CV NEWS FEED // A leading stem cell research organization has called for scientists to lift a long-held ethical rule against growing and experimenting on embryonic human beings beyond 14 days of gestation.
The Illinois-based International Society for Stem Cell Research (ISSCR) made the suggestion in a new set of guidelines published this year for consideration by governments, research facilities, and universities.
The last time the ISSCR published such a set of guidelines, in 2016, their recommendations were widely adopted and shared uncritically by science-related U.S. governmental bodies such as the National Institute of Health.
In the U.S., “regulatory bodies at universities and other institutions universally adhere to the 14-day rule,” NPR reported Wednesday:
If the new guidance is adopted, it would be a major change.
“When you ask, ‘Is this ethically bad?’ Well, you also have to put the opposite: Are there ethical issues for not doing research in that period?” says Robin Lovell-Badge … who chaired the task force that wrote the guidelines.
While Lovell-Badge essentially asked “Why not?” on this important ethical question, a number of bioethicists have strongly disagreed.
Again, from NPR:
“I think it’s deeply troubling,” says Dr. Daniel Sulmasy, a bioethicist at Georgetown University. “Now, any sign of respect for the human embryo is gone.”
Others are especially concerned that the new guidelines include no clear stopping point for how long a developing embryo could be studied in a lab dish.
“If you don’t have any endpoint, could you take embryos to 20 weeks? To 24 weeks? Is viability the only endpoint,” asks Hank Greely, a Stanford University bioethicist who otherwise praises the new guidelines. “Is viability even an endpoint?”
Ryan Anderson, who serves as President of the Ethics and Public Policy Center, also rejected the new ISSCR guidelines. “Killing human beings more mature than fourteen days old? How could that be ethical, you ask?” he tweeted.
Anderson then quoted Lovell-Badge’s “Why not?” defense, suggesting that there was nothing ethical about it. “Well the expert who wrote the guidelines explains: ‘In many ways, you could argue it would be unethical not to do it.’

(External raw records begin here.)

Lemma pendulum_first_relax :
  relaxConstraint [anchor; bob] (mkConstraint 0 1 1) = Ok [anchorMoved; bobMoved].
Proof.
  unfold relaxConstraint, anchor, bob; cbn.
  rewrite pendulum_rod.
  rewrite Rltb_false by lra. rewrite Reqb_false by lra.
  rewrite (Rgtb_false 0) by lra. rewrite (Rgtb_true 1) by lra.
  unfold movePos; cbn. unfold anchorMoved, bobMoved.
  f_equal. particle_eq; lra.
Qed.

Lemma pendulum_later_relax :
  relaxConstraint [anchorMoved; bobMoved] (mkConstraint 0 1 1)
  = Ok [anchorMoved; bobMoved].
Proof.
  unfold relaxConstraint, anchorMoved, bobMoved; cbn.
  rewrite hypot_same. rewrite Rltb_true by lra. reflexivity.
Qed.

Lemma collide_inside p :
  py (pos p) <= GROUND_PLANE_Y -> 10 <= px (pos p) <= W - 10 -> collide p = p.
Proof.
  intros Hy Hx. unfold collide.
  rewrite (Rgtb_false (py (pos p))) by exact Hy.
  rewrite (Rltb_false (px (pos p))) by lra.
  rewrite (Rgtb_false (px (pos p))) by lra. reflexivity.
Qed.

(** The same on a whole step: with [dt = 0] and no target, the massless
    anchor of the pendulum ends one unit from where it was. *)
Lemma step_moves_the_massless_anchor :
  updatePhysicsBody pendulum 0 None
  = Returned (mkBody [anchorMoved; bobMoved]
                     (constraints pendulum) (particleMap pendulum)).
Proof.
  unfold updatePhysicsBody, pendulum. cbn [particles constraints particleMap].
  rewrite pendulum_integrate.
  unfold SOLVER_ITERATIONS. cbn [relaxLoop relaxPass].
  rewrite pendulum_first_relax. rewrite !pendulum_later_relax.
  cbn [map]. rewrite !collide_inside; try reflexivity;
    unfold GROUND_PLANE_Y, W, H; cbn; lra.
Qed.

Lemma integrate_identity dtSq ts p p' :
  integrate dtSq ts p = Ok p' -> identity p' = identity p.
Proof.
  unfold integrate. destruct (Reqb (mass p) 0); [now intros [= <-] |].
  destruct ts as [sk |]; [destruct (getProperty (pid p) (joints sk)) |];
    cbn [bind]; try discriminate; now intros [= <-].
Qed.

Lemma integratePass_identity dtSq ts ps :
  map identity (fst (integratePass dtSq ts ps)) = map identity ps.
Proof.
  induction ps as [| p ps IH]; cbn [integratePass]; [reflexivity |].
  destruct (integrate dtSq ts p) as [p' | | |] eqn:E; try reflexivity.
  destruct (integratePass dtSq ts ps) as [qs numeric]. cbn [fst map] in *.
  now rewrite IH, (integrate_identity _ _ _ _ E).
Qed.

(** Step 1 computes with numbers where every target is a point or nothing,
    and only there. *)
Lemma integrate_numeric dtSq ts p :
  numericTarget ts p -> exists p', integrate dtSq ts p = Ok p'.
Proof.
  unfold numericTarget, integrate. intros H.
  destruct (Reqb (mass p) 0) eqn:Em; [eauto |].
  destruct ts as [sk |]; [| cbn [bind]; eauto].
  destruct H as [H | H].
  - unfold Reqb in Em. destruct (Req_dec_T (mass p) 0); [discriminate | contradiction].
  - destruct (getProperty (pid p) (joints sk)); cbn [bind]; eauto. contradiction.
Qed.


Lemma integratePass_numeric dtSq ts ps :
  Forall (numericTarget ts) ps -> snd (integratePass dtSq ts ps) = true.
Proof.
  induction 1 as [| p ps Hp _ IH]; cbn [integratePass]; [reflexivity |].
  destruct (integrate_numeric dtSq ts p Hp) as [p' ->].
  now destruct (integratePass dtSq ts ps).
Qed.


Lemma getProperty_own_key {A} key (o : dict A) :
  existsb (String.eqb key) objectPrototypeKeys = false ->
  getProperty key o <> Inherited.
Proof.
  intros H. unfold getProperty. rewrite H. now destruct (dict_get key o).
Qed.

Lemma collide_identity p : identity (collide p) = identity p.
Proof.
  unfold collide.
  repeat match goal with |- context [if ?b then _ else _] => destruct b end;
    reflexivity.
Qed.

Lemma movePos_identity i dx dy ps :
  map identity (movePos i dx dy ps) = map identity ps.
Proof.
  unfold movePos. destruct (nth_error ps i) as [p |] eqn:E; [| reflexivity].
  rewrite map_set_index. apply set_index_same.
  rewrite nth_error_map, E. reflexivity.
Qed.

Lemma relaxConstraint_identity ps c ps' :
  relaxConstraint ps c = Ok ps' -> map identity ps' = map identity ps.
Proof.
  unfold relaxConstraint.
  destruct (nth_error ps (particleAIndex c)) as [pA |]; [| discriminate].
  destruct (nth_error ps (particleBIndex c)) as [pB |]; [| discriminate].
  destruct (Rltb _ _); [now intros [= <-] |].
  destruct (Reqb _ _); [now intros [= <-] |].
  intros [= <-]. now rewrite !movePos_identity.
Qed.

Lemma relaxPass_identity cs ps :
  map identity (fst (relaxPass cs ps)) = map identity ps.
Proof.
  revert ps; induction cs as [| c cs IH]; intros ps; cbn; [reflexivity |].
  destruct (relaxConstraint ps c) as [ps' | | |] eqn:E; try reflexivity.
  rewrite IH. eapply relaxConstraint_identity, E.
Qed.

Lemma relaxLoop_identity n cs ps :
  map identity (fst (relaxLoop n cs ps)) = map identity ps.
Proof.
  revert ps; induction n as [| n IH]; intros ps; cbn; [reflexivity |].
  generalize (relaxPass_identity cs ps).
  destruct (relaxPass cs ps) as [ps' [|]]; cbn; intros H; [| exact H].
  now rewrite IH.
Qed.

“Ah,” Anderson wrote. “The best bioethics money can buy.”
“Slippery-slope warnings are sometimes sound,” added lawyer and author Ed Whelan.
J. Benjamin Hurlbut, a bioethicist at Arizona State University, told NPR that the new guidelines could lead to “monstrous” results. Hurlbut was particularly concerned about what the ISSCR’s permissiveness might lead to in the field of “chimera” studies, in which human and animal cells are combined into a developing embryo.
“Do we really need to hark back to Mary Shelley to remind ourselves that the production of monstrosity may well grow out of a misguided sense of the good — combined with the thrill of the power of control over life?” Hurlbut said. “What is at stake here if not that?”
“What was ethically unthinkable just a few years ago is getting treated as not only permissible but even unproblematic now,” Hurlbut continued:
Under these guidelines an oversight committee can deliberate behind closed doors and quietly give its blessing to scientists to impregnate a monkey with a partly human embryo, or to see how far into human development scientists can grow artificially constructed synthetic human embryos in bottles.
The Democrat-controlled Senate voted Wednesday evening on five proposed amendments to the Endless Frontier Act, a science and technology research bill that will determine a number of budget and regulatory matters.
In a 48-49 vote, the Senate defeated the “Braun (R-IN) amendment to prohibit certain types of human-animal chimeras,” CSPAN’s Craig Caplan reported. “60 votes were needed for passage.”